Just this Monday, the Washington Redskins released a statement, announcing that further to the July 3rd decision to review the team’s name, that, “We are announcing that we will be retiring the Redskins name and logo upon completion of this review.”
The review in question was a direct response to businesses and partners associated with the side publicly voicing their concerns over the logo and name. Eighty-seven various stakeholders and investors added their signatures to three letters to major sponsors Nike, FedEx and PepsiCo, stating that they would discontinue their relationships with the team unless it dropped the contentious name.
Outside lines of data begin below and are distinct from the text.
(* ===== verification/TrustView.v ===== *)
(** A client's trust view ([ClientTrustView] of
    [crates/archivist-auth/src/revocation.rs]): the current pointer with the
    revocations and rotations folded into it, and the decision an attempt gets.

    A [BTreeMap] is a finite map, its iteration the sorted list of its entries. *)

From S2P Require Import Prelude Text Vocabulary Authority ControlRecord.

Section BTreeMap.
Context {A : Type}.

Definition key_leb (a b : Z * A) : bool := a.1 <=? b.1.

(** [map.iter()]. *)
Definition entries (m : gmap Z A) : list (Z * A) := sort_by key_leb (map_to_list m).

(** [map.range(..=bound).rev()]. *)
Definition range_to_rev (m : gmap Z A) (bound : Z) : list (Z * A) :=
  rev (List.filter (fun e => e.1 <=? bound) (entries m)).
End BTreeMap.

#[export] Instance RotationRecord_eq : EqDecision RotationRecord.
Proof. solve_decision. Defined.

(** [RotationRecord::window_covers]. *)
Definition instant_le (a b : Z * Z) : bool := negb (instant_lt b a).

Definition window_covers (r : RotationRecord) (at_ : list Z) : bool :=
  if negb (calendar_valid at_) then false
  else
    let '(anchor_seconds, anchor_nanoseconds) := utc_instant (rot_signed_at r) in
    let close := (anchor_seconds + ROTATION_OVERLAP_SECONDS, anchor_nanoseconds) in
    let at_instant := utc_instant at_ in
    instant_le (anchor_seconds, anchor_nanoseconds) at_instant && instant_le at_instant close.

Record ClientTrustView := mkView
  { pointer : LinkedClientPointer; revocations : gmap Z (list Z); rotations : gmap Z RotationRecord }.

Definition View_new (p : LinkedClientPointer) : ClientTrustView := mkView p ∅ ∅.

Definition record_revocation (v : ClientTrustView) (r : RevocationRecord)
    : ClientTrustView * result RevocationError unit :=
  if negb (bool_decide (rev_client_id r = ptr_client_id (pointer v))) then (v, Err RevDisagreement)
  else if ptr_epoch (pointer v) <? rev_epoch r then (v, Err RevInconsistent)
  else if (rev_epoch r =? ptr_epoch (pointer v)) && negb (bool_decide (revoked_key_id r = ptr_key_id (pointer v)))
  then (v, Err RevInconsistent)
  else
    match revocations v !! rev_epoch r with
    | Some existing =>
        if bool_decide (existing = revoked_key_id r) then (v, Ok tt) else (v, Err RevInconsistent)
    | None => (mkView (pointer v) (<[rev_epoch r := revoked_key_id r]> (revocations v)) (rotations v), Ok tt)
    end.

Definition record_rotation (v : ClientTrustView) (r : RotationRecord)
    : ClientTrustView * result RevocationError unit :=
  if negb (bool_decide (rot_client_id r = ptr_client_id (pointer v))) then (v, Err RevDisagreement)
  else if ptr_epoch (pointer v) <? rot_epoch r then (v, Err RevInconsistent)
  else if (rot_epoch r =? ptr_epoch (pointer v)) && negb (bool_decide (rot_key_id r = ptr_key_id (pointer v)))
  then (v, Err RevInconsistent)
  else
    match rotations v !! rot_epoch r with
    | Some existing => if bool_decide (existing = r) then (v, Ok tt) else (v, Err RevInconsistent)
    | None => (mkView (pointer v) (revocations v) (<[rot_epoch r := r]> (rotations v)), Ok tt)
    end.

Record AuthorizationAttempt := mkAttempt { att_client_id : list Z; att_epoch : Z; att_key_id : list Z }.

Definition AuthorizationAttempt_new (client : list Z) (epoch : Z) (key : list Z) : option AuthorizationAttempt :=
  if 1 <=? epoch then Some (mkAttempt client epoch key) else None.

Inductive AttemptRejection := ClientMismatch | EpochBeyondPointer | StaleEpoch | Revoked | KeyEpochMismatch.

(** The [for (epoch, revoked) in ..] loop of [standing]. *)
Fixpoint standing_loop (a : AuthorizationAttempt) (es : list (Z * list Z)) : result AttemptRejection unit :=
  match es with
  | [] => Ok tt
  | (epoch, revoked) :: es =>
      if bool_decide (revoked = att_key_id a) then Err Revoked
      else if epoch =? att_epoch a then Err KeyEpochMismatch
      else standing_loop a es
  end.

Definition standing (v : ClientTrustView) (a : AuthorizationAttempt) : result AttemptRejection unit :=
  if negb (bool_decide (att_client_id a = ptr_client_id (pointer v))) then Err ClientMismatch
  else if (att_epoch a =? 0) || (ptr_epoch (pointer v) <? att_epoch a) then Err EpochBeyondPointer
  else
    let! _ := standing_loop a (range_to_rev (revocations v) (att_epoch a)) in
    if att_epoch a <? ptr_epoch (pointer v) then Err StaleEpoch else Ok tt.

Definition evaluate (v : ClientTrustView) (a : AuthorizationAttempt) : result AttemptRejection unit :=
  let! _ := standing v a in
  if bool_decide (att_key_id a = ptr_key_id (pointer v)) then Ok tt else Err KeyEpochMismatch.

Definition evaluate_at (v : ClientTrustView) (a : AuthorizationAttempt) (at_ : list Z)
    : result AttemptRejection unit :=
  let! _ := standing v a in
  if bool_decide (att_key_id a = ptr_key_id (pointer v)) then Ok tt
  else
    match rotations v !! ptr_epoch (pointer v) with
    | Some rotation =>
        if window_covers rotation at_ && bool_decide (att_key_id a = rot_previous_key_id rotation)
        then Ok tt else Err KeyEpochMismatch
    | None => Err KeyEpochMismatch
    end.

(** * Iteration *)

Lemma StronglySorted_filter {A} (R : A -> A -> Prop) (f : A -> bool) l :
  StronglySorted R l -> StronglySorted R (List.filter f l).
Proof.
  induction 1 as [|a l _ IH Ha]; [constructor|]. cbn. destruct (f a); [|done]. constructor; [done|].
  rewrite Forall_forall in Ha. apply Forall_forall. intros x Hx%list_elem_of_In. apply filter_In in Hx as [Hx _].
  by apply Ha, list_elem_of_In.
Qed.

Lemma StronglySorted_rev {A} (R : A -> A -> Prop) l : StronglySorted R l -> StronglySorted (flip R) (rev l).
Proof.
  induction 1 as [|a l _ IH Ha]; [constructor|]. cbn. apply StronglySorted_app. split_and!; [|done|by repeat constructor].
  intros x y Hx%list_elem_of_In Hy%list_elem_of_singleton. subst. rewrite <- in_rev in Hx. rewrite Forall_forall in Ha.
  by apply Ha, list_elem_of_In.
Qed.

Section Iteration.
Context {A : Type} (m : gmap Z A) (bound : Z).

Lemma range_to_rev_in e a : (e, a) ∈ range_to_rev m bound <-> m !! e = Some a /\ e <= bound.
Proof.
  unfold range_to_rev, entries.
  rewrite list_elem_of_In, <- in_rev, filter_In, <- list_elem_of_In, elem_of_sort_by, elem_of_map_to_list.
  cbn. rewrite Z.leb_le. done.
Qed.

(** The entries come in descending order of their keys. *)
Lemma range_to_rev_sorted : StronglySorted (fun a b => b.1 <= a.1) (range_to_rev m bound).
Proof.
  unfold range_to_rev. apply (StronglySorted_rev (fun a b => a.1 <= b.1)), StronglySorted_filter.
  unfold entries. assert (Hs := sort_by_sorted (A := Z * A) key_leb). unfold key_leb in Hs at 1 2 3 4 5.
  specialize (Hs ltac:(intros; lia) ltac:(intros; lia) (map_to_list m)).
  induction Hs as [|x l _ IH Hx]; constructor; [done|]. eapply Forall_impl; [exact Hx|]. intros y Hy.
  apply Is_true_eq_true, Z.leb_le in Hy. done.
Qed.
End Iteration.

(** * The decision *)

Section Decision.
Variables (v : ClientTrustView) (a : AuthorizationAttempt).

(** No revocation speaks against the attempt. *)
Definition unrevoked : Prop :=
  revocations v !! att_epoch a = None /\
  forall e k, e <= att_epoch a -> revocations v !! e = Some k -> k <> att_key_id a.

Definition key_revoked : Prop :=
  revocations v !! att_epoch a = Some (att_key_id a) \/
  revocations v !! att_epoch a = None /\ exists e, e < att_epoch a /\ revocations v !! e = Some (att_key_id a).

Lemma standing_loop_below es : Forall (fun e => e.1 < att_epoch a) es ->
  standing_loop a es = if bool_decide (att_key_id a ∈ es.*2) then Err Revoked else Ok tt.
Proof.
  induction 1 as [|[e k] es He _ IH]; cbn in *; [done|]. rewrite IH, (proj2 (Z.eqb_neq _ _)) by lia.
  destruct (decide (k = att_key_id a)) as [->|Hk].
  - rewrite !bool_decide_true; [done|left|done].
  - rewrite (bool_decide_false (k = _)) by done. erewrite bool_decide_ext; [reflexivity|]. cbn. rewrite elem_of_cons. naive_solver.
Qed.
That same day, FedEx called for the team to change its name, while Nike went one step further and removed the Washington Redskins name and all team apparel from their website.
It is safe to say that the Black Lives Matter movement, as well as the nationwide protests across the United States following the death of George Floyd accelerated the speed at which the now former Washington Redskins went about dropping their team name and logo. But, how has such a controversial name lasted this long?
The term “redskin”, was used by some Native Americans to identify each other after the mid-eighteenth century, differentiating between native, white and black peoples. In its worse sense however, the use of the term referring to natives is the equivalent of using a racial slur, and the word “redskin”, has been used in relation to the bounty of Indians, thus the nickname has garnered a reputation for being offensive and dehumanising. For decades civil rights activists have protested against the continued use of the name. The National Congress of American Indians’ 2018 resolution denounced the name as: “offensive and hurtful to American Indian and Alaska Native people… the R-word is not a term of honour or respect, but rather, a term that still connotes racism and genocide for Native peoples.”
The NFL team’s owner Daniel Snyder has previously sought to evade criticism by expressing the view that some natives do not deem the term offensive. In addition, there is a minority view that the use of the name represents a celebration of Native American history and culture, rather than vilifying them. Native American culture has long been embedded into sporting teams, and the attention now turns to the Atlanta Braves, Cleveland Indians and Chicago Blackhawks to see how far they will go in the same direction. For American sporting franchises, branding is vitally important for business purposes but, it seems it can only be for so long that they can avoid the issue that has followed those teams that incorporate Native American names and images into their brand.
In all, the culmination of decades of controversy surrounding the team name of the now former Washington Redskins has finally reached its conclusion. A new chapter dawns for the Washington football team, Native Americans, American sports and the United States as a whole.